### [Assignment]
Set down exactly the lines below, starting at the one that contains "Shallow embedding of" and ending at the one that contains "The attributes of", with both of those lines included and nothing else.

### [Records for the exercise]
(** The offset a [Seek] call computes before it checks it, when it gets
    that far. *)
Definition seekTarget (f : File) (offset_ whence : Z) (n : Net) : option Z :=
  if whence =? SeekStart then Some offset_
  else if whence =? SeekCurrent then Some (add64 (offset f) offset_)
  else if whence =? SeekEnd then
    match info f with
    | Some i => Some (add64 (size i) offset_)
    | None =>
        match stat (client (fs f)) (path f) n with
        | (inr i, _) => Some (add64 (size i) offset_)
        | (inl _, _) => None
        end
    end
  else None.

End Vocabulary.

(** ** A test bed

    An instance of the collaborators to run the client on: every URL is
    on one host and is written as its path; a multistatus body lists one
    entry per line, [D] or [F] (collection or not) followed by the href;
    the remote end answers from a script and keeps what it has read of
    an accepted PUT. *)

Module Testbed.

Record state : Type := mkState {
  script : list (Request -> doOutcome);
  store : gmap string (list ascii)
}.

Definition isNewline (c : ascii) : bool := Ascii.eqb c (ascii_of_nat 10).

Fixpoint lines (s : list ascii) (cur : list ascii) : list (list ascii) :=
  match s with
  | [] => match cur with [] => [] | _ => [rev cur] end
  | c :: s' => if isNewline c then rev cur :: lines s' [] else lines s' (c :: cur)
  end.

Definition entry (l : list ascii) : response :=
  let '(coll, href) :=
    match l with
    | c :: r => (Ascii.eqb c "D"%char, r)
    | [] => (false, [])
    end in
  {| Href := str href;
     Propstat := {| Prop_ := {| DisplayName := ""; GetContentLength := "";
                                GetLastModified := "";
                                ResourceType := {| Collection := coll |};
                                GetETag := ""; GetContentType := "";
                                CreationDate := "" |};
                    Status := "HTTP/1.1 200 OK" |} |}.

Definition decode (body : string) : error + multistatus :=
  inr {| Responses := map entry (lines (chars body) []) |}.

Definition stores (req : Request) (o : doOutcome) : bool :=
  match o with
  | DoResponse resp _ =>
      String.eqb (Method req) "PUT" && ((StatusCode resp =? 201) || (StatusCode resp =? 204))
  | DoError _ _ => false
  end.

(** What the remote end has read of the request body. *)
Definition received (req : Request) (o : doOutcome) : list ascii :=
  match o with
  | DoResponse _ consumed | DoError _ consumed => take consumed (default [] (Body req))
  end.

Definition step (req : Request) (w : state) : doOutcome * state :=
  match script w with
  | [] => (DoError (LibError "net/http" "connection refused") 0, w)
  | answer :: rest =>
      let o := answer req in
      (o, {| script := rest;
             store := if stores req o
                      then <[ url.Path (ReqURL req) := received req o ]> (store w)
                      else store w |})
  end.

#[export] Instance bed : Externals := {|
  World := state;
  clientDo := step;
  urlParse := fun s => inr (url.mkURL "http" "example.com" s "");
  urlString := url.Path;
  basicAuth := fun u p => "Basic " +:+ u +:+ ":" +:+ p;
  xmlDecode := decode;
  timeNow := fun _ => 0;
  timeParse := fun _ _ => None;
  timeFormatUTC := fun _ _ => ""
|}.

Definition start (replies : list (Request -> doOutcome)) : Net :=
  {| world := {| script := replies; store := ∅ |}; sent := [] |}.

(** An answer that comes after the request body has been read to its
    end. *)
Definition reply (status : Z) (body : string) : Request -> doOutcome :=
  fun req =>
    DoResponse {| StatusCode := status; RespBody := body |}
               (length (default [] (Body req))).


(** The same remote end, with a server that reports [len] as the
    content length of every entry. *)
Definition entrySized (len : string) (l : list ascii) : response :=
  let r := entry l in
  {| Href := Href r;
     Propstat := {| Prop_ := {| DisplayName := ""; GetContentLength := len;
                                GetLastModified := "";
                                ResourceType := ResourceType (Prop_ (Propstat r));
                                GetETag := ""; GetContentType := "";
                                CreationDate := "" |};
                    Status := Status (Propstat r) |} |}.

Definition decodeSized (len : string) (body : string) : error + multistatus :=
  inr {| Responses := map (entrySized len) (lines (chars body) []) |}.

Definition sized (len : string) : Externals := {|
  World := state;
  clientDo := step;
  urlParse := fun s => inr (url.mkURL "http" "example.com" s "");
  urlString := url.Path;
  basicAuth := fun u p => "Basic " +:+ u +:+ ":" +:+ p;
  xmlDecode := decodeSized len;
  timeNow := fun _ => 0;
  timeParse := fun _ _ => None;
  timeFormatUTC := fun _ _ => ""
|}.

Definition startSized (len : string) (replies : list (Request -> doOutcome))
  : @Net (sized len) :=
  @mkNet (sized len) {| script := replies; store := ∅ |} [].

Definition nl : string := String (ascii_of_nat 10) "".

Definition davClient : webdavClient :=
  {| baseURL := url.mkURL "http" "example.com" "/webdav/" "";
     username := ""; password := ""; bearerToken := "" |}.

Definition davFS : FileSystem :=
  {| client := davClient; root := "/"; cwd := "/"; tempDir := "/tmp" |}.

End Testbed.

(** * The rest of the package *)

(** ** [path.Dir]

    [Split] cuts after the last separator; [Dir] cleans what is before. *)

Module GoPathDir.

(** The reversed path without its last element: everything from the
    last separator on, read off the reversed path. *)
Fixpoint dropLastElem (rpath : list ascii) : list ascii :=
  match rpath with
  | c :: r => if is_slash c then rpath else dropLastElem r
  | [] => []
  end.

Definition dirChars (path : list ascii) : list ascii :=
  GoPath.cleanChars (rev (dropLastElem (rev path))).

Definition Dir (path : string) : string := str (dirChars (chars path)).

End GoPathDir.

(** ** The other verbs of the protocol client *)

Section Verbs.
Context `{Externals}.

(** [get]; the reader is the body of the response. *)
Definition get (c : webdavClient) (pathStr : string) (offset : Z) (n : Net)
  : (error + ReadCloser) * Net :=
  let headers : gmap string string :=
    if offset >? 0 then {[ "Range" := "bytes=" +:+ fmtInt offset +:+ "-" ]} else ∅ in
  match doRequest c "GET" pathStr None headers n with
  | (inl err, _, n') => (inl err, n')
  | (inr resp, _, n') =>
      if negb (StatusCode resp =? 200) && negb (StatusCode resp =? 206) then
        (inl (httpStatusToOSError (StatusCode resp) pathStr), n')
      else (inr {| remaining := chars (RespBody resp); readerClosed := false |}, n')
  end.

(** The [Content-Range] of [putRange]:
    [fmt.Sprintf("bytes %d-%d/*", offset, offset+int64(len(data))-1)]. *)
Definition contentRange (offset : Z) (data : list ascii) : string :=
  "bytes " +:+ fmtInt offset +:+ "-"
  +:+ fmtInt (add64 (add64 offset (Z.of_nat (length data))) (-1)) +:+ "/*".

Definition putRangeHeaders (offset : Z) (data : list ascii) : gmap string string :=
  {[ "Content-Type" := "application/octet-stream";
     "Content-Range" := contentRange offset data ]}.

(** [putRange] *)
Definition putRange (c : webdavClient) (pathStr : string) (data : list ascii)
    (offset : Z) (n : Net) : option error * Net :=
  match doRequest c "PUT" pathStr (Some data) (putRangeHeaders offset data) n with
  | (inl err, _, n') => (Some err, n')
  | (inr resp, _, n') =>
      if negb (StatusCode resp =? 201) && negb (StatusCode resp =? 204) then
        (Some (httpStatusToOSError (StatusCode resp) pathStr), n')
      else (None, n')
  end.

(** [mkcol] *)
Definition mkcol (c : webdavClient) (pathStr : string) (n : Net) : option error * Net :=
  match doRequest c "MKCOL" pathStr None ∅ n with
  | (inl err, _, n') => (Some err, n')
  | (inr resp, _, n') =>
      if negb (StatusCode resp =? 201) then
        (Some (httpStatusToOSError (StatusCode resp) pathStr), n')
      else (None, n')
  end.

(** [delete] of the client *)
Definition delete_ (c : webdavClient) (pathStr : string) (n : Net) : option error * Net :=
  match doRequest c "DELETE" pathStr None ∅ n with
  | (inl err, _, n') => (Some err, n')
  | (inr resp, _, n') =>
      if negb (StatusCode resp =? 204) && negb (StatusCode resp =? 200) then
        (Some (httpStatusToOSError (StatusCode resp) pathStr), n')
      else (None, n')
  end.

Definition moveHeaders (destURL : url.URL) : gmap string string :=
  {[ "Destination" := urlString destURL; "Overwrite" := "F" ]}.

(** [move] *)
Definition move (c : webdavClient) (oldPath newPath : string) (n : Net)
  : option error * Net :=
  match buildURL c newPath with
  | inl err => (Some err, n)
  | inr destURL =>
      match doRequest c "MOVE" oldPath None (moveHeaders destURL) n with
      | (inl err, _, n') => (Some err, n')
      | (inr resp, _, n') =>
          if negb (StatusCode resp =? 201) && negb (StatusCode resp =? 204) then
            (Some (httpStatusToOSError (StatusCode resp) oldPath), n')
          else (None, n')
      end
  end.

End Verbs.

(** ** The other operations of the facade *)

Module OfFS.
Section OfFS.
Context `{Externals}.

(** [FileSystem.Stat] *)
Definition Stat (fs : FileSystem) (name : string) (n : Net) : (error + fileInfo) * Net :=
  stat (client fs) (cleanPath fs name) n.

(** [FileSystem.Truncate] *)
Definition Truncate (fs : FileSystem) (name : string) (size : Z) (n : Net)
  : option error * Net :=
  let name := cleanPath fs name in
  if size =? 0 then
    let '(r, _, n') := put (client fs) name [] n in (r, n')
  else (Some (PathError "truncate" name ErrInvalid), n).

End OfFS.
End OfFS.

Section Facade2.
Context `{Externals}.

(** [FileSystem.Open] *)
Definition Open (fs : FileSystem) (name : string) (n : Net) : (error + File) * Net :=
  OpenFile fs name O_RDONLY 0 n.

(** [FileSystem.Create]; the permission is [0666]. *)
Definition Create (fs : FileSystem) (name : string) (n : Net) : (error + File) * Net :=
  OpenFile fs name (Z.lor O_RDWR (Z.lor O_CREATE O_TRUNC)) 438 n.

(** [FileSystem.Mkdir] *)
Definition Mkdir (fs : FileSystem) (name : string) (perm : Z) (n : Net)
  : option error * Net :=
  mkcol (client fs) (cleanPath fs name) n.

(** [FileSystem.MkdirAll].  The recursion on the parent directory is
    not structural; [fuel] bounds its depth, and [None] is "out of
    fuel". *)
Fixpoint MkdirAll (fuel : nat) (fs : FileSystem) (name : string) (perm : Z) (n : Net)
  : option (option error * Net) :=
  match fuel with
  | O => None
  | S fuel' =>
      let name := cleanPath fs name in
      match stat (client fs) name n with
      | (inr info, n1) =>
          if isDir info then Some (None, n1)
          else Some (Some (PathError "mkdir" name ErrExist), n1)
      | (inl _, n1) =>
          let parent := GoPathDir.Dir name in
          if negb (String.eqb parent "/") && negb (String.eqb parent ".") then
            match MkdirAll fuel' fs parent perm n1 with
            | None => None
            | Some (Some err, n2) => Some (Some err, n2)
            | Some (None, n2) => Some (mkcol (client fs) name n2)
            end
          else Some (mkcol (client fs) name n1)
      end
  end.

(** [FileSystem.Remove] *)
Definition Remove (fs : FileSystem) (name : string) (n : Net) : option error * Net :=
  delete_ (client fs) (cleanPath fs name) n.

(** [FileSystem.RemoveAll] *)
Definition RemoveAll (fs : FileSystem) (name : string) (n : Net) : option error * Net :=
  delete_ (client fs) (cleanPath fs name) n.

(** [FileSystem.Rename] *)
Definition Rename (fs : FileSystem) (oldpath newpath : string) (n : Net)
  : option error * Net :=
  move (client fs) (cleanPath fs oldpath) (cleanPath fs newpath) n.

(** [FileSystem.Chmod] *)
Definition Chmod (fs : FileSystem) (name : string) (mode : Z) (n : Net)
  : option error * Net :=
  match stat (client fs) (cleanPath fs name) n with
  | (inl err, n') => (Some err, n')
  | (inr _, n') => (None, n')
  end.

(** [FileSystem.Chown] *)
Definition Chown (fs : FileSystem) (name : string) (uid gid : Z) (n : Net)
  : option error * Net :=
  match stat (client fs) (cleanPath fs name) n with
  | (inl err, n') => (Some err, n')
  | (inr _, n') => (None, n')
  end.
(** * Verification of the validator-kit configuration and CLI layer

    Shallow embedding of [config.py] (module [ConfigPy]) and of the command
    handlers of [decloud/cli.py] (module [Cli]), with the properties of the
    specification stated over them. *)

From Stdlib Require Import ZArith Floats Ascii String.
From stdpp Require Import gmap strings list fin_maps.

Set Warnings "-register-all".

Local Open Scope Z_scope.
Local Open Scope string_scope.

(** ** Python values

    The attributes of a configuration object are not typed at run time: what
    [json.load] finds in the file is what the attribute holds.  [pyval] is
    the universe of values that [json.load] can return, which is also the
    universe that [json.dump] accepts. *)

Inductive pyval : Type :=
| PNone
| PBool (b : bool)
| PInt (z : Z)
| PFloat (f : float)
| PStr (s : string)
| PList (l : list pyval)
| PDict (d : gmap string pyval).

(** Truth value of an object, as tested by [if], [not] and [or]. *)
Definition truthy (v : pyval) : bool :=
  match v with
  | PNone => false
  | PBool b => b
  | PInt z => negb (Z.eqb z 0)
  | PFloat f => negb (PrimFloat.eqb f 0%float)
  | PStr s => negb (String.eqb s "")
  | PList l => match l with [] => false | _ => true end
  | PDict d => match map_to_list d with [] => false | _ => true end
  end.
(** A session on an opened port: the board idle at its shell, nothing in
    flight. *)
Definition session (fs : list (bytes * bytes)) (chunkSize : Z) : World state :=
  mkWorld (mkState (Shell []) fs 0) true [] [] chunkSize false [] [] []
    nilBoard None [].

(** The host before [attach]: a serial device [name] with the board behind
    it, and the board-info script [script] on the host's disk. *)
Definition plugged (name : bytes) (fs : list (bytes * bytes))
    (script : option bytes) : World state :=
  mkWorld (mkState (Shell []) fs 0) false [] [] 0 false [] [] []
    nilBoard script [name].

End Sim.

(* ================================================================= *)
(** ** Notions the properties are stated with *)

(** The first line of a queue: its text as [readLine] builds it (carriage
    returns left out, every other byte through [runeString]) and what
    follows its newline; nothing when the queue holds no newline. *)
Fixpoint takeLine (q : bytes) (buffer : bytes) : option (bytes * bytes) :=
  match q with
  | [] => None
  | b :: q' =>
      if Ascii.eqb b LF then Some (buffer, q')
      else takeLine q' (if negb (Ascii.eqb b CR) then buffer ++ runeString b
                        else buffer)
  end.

### [Solved problem]
    Shallow embedding of [config.py] (module [ConfigPy]) and of the command
    handlers of [decloud/cli.py] (module [Cli]), with the properties of the
    specification stated over them. *)

From Stdlib Require Import ZArith Floats Ascii String.
From stdpp Require Import gmap strings list fin_maps.

Set Warnings "-register-all".

Local Open Scope Z_scope.
Local Open Scope string_scope.

(** ** Python values

    The attributes of a configuration object are not typed at run time: what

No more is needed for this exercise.